Give an exact copy of the line that has "cmif_message type false" and of every line below it, through the last, with nothing else.

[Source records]
********************
(* ===== verification/HipcResponse.v ===== *)
(** * The CMIF layer: requests are decoded exactly, responses are read back *)

From Stdlib Require Import ZArith Lia Bool.
From stdpp Require Import base numbers list option strings.
From S2P Require Import Prelude RustInt Bytes HipcMessage HipcProps.
Local Open Scope Z_scope.

(** ** The grammar of a request *)

Definition in_header_words (version id tok : Z) : list Z := le4 CMIF_IN_MAGIC ++ le4 version ++ le4 id ++ le4 tok.

(** The sixteen bytes before the header of a domain request. *)
Definition domain_header_words (kind objects size object tok : Z) : list Z :=
  [kind; objects] ++ to_le_bytes 2 size ++ le4 object ++ le4 0 ++ le4 tok.

Definition has_context (type : Z) : bool :=
  (type =? CMIF_COMMAND_REQUEST_WITH_CONTEXT) || (type =? CMIF_COMMAND_CONTROL_WITH_CONTEXT).

Definition context_of (type tok : Z) : option Z := if has_context type then Some tok else None.

(** [cmif_message type framed request bytes]: [bytes] carry [request]; [framed]
    says whether a domain header comes first. *)
Inductive cmif_message (type : Z) : bool -> CmifRequest -> list Z -> Prop :=
  | plain_message id tok data : fits 32 id -> fits 32 tok ->
      cmif_message type false (mkCmif type id tok (context_of type tok) data None)
        (in_header_words (Z.b2z (has_context type)) id tok ++ data)
  | domain_close object tok rest : fits 32 object -> fits 32 tok ->
      cmif_message type true (mkCmif type 0 0 None [] (Some (CloseObject object)))
        (domain_header_words CMIF_DOMAIN_CLOSE 0 0 object tok ++ rest)
  | domain_send object tok id data objects rest :
      fits 32 object -> fits 32 tok -> fits 32 id -> 16 + len data < 2 ^ 16 -> len objects < 2 ^ 8 ->
      Forall (fits 32) objects ->
      cmif_message type true (mkCmif type id tok (context_of type tok) data (Some (SendMessage object objects)))
        (domain_header_words CMIF_DOMAIN_SEND_MESSAGE (len objects) (16 + len data) object tok ++
         in_header_words (Z.b2z (has_context type)) id 0 ++ data ++ words_of objects ++ rest).

Section Requests.
Context (bytes : list Z) (Hbytes : bytes_ok bytes).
********************
Written solution
      cmif_message type false (mkCmif type id tok (context_of type tok) data None)
        (in_header_words (Z.b2z (has_context type)) id tok ++ data)
  | domain_close object tok rest : fits 32 object -> fits 32 tok ->
      cmif_message type true (mkCmif type 0 0 None [] (Some (CloseObject object)))
        (domain_header_words CMIF_DOMAIN_CLOSE 0 0 object tok ++ rest)
  | domain_send object tok id data objects rest :
      fits 32 object -> fits 32 tok -> fits 32 id -> 16 + len data < 2 ^ 16 -> len objects < 2 ^ 8 ->
      Forall (fits 32) objects ->
      cmif_message type true (mkCmif type id tok (context_of type tok) data (Some (SendMessage object objects)))
        (domain_header_words CMIF_DOMAIN_SEND_MESSAGE (len objects) (16 + len data) object tok ++
         in_header_words (Z.b2z (has_context type)) id 0 ++ data ++ words_of objects ++ rest).

Section Requests.
Context (bytes : list Z) (Hbytes : bytes_ok bytes).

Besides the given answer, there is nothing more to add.